[Records from a data collection]
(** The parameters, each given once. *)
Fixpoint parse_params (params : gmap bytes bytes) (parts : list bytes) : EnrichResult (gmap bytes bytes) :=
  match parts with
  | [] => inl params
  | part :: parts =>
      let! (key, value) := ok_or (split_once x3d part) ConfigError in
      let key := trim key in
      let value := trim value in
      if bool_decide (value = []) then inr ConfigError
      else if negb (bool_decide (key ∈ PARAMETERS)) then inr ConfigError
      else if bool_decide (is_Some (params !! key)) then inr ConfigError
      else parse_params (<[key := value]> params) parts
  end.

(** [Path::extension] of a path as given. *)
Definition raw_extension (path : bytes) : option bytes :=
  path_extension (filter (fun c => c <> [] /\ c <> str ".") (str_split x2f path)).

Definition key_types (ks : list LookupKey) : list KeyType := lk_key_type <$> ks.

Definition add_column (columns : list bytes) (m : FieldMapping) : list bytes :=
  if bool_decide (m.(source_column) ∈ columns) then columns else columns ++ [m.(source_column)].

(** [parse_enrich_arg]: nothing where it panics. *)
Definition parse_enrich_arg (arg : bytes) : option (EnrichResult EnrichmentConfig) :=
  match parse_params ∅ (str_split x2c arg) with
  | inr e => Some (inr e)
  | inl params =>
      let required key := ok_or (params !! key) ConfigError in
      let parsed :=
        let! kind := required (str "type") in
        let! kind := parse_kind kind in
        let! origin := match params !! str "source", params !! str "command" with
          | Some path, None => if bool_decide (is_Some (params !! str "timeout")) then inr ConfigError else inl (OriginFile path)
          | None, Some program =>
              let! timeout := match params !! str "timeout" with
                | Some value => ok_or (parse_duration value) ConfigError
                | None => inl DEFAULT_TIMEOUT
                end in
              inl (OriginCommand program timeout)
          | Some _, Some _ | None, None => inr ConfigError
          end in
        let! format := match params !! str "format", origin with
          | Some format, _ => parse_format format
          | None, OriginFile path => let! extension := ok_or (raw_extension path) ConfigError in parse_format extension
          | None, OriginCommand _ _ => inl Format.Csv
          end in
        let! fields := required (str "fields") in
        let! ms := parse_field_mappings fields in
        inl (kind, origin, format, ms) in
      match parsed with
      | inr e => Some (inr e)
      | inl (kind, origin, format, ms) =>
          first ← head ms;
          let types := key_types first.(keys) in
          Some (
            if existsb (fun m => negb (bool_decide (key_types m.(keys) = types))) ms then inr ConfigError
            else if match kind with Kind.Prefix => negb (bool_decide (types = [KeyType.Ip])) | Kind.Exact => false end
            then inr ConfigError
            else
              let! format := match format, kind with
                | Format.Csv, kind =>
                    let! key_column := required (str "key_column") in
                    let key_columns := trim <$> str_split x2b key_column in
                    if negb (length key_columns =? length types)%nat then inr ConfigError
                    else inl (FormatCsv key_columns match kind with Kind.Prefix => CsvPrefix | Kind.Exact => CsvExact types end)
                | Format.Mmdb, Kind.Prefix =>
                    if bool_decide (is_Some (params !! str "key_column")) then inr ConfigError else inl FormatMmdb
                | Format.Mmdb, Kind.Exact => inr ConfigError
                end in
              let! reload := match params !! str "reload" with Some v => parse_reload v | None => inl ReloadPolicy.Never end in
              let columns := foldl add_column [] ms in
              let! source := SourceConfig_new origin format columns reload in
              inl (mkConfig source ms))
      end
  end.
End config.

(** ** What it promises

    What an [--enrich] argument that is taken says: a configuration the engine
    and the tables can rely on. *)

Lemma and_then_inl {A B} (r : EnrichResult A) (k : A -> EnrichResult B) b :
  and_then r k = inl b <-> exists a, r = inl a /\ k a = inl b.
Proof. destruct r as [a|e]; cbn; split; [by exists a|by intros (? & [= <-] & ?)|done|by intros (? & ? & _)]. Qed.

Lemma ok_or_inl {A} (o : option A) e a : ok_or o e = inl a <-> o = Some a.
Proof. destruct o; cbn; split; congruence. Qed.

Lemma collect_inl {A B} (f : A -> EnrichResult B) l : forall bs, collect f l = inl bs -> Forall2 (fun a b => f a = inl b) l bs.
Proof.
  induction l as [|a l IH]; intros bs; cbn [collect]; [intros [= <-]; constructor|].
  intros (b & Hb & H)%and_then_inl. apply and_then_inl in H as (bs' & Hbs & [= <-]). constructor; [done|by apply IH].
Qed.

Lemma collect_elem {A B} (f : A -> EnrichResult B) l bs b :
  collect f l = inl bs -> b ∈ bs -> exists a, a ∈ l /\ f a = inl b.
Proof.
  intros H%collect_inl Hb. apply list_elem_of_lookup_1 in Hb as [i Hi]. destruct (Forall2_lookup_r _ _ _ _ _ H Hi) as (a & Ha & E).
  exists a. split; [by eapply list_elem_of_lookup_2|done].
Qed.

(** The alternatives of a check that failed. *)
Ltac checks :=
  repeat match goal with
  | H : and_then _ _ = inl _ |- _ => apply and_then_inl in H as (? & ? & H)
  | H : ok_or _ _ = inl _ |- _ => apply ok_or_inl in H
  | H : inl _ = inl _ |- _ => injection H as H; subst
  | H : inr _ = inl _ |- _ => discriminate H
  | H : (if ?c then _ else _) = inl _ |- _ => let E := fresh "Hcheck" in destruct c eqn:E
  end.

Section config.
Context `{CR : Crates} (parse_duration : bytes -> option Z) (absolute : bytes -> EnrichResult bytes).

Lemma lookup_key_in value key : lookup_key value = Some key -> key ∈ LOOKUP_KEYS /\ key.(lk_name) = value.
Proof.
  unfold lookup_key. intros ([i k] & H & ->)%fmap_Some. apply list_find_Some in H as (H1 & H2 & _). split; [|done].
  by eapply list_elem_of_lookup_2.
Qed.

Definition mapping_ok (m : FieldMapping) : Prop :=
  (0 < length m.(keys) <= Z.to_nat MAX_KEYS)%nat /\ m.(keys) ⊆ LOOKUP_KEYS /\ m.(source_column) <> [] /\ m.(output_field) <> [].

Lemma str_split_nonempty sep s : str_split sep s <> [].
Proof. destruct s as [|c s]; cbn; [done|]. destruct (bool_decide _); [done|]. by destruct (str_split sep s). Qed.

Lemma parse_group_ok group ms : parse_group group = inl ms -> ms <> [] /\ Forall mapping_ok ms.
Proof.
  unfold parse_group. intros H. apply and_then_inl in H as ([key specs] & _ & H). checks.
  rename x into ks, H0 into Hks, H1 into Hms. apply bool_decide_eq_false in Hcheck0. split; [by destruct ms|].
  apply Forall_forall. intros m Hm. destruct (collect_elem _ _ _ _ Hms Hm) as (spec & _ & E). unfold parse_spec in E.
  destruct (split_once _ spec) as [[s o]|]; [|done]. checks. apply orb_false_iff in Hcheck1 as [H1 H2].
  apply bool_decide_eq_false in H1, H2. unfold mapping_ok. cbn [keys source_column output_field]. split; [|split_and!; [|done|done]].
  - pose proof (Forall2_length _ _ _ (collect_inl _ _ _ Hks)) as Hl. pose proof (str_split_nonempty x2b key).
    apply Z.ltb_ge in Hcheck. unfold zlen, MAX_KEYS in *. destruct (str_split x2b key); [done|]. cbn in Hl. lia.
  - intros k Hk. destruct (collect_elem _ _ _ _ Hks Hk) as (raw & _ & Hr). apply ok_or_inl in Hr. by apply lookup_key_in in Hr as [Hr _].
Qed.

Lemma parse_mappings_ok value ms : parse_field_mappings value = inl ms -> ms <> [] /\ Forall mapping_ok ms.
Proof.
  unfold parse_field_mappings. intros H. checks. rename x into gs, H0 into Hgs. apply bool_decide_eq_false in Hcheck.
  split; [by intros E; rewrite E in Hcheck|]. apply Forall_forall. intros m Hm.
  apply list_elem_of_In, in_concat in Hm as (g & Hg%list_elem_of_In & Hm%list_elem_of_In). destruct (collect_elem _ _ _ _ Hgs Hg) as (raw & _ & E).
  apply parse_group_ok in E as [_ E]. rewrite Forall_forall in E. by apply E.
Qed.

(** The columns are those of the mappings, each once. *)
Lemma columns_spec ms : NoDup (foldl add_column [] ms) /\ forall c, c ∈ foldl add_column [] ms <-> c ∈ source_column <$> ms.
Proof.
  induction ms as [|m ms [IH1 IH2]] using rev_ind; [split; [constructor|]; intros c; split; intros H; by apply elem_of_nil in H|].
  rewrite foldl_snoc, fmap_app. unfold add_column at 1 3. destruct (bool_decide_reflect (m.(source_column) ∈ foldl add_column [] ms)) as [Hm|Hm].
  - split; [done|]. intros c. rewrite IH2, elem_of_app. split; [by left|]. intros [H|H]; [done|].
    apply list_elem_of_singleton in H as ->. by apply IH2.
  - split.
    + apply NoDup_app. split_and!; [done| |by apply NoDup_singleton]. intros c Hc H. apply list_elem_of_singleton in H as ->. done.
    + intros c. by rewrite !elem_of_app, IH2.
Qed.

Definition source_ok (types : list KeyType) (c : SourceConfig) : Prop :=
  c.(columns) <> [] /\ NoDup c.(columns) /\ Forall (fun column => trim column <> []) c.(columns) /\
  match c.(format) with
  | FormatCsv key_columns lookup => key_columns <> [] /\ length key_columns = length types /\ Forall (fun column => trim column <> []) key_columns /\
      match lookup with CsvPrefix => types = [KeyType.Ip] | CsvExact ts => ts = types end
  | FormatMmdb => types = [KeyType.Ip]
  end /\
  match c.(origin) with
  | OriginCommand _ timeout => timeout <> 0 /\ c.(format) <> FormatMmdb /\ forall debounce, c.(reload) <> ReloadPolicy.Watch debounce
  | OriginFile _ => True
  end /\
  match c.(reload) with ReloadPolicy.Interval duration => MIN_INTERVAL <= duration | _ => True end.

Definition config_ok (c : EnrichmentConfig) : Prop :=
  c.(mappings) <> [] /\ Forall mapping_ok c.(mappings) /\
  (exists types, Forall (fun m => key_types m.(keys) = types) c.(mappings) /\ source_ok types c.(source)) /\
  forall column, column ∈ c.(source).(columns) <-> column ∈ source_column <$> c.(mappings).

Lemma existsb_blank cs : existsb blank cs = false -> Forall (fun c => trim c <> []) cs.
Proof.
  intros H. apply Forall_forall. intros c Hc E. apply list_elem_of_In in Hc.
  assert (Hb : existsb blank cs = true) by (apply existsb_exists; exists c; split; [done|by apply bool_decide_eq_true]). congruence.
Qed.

Problem statement –
Among the lines above, return those that hold the word "FormatCsv".

Task solution –
                    else inl (FormatCsv key_columns match kind with Kind.Prefix => CsvPrefix | Kind.Exact => CsvExact types end)
  | FormatCsv key_columns lookup => key_columns <> [] /\ length key_columns = length types /\ Forall (fun column => trim column <> []) key_columns /\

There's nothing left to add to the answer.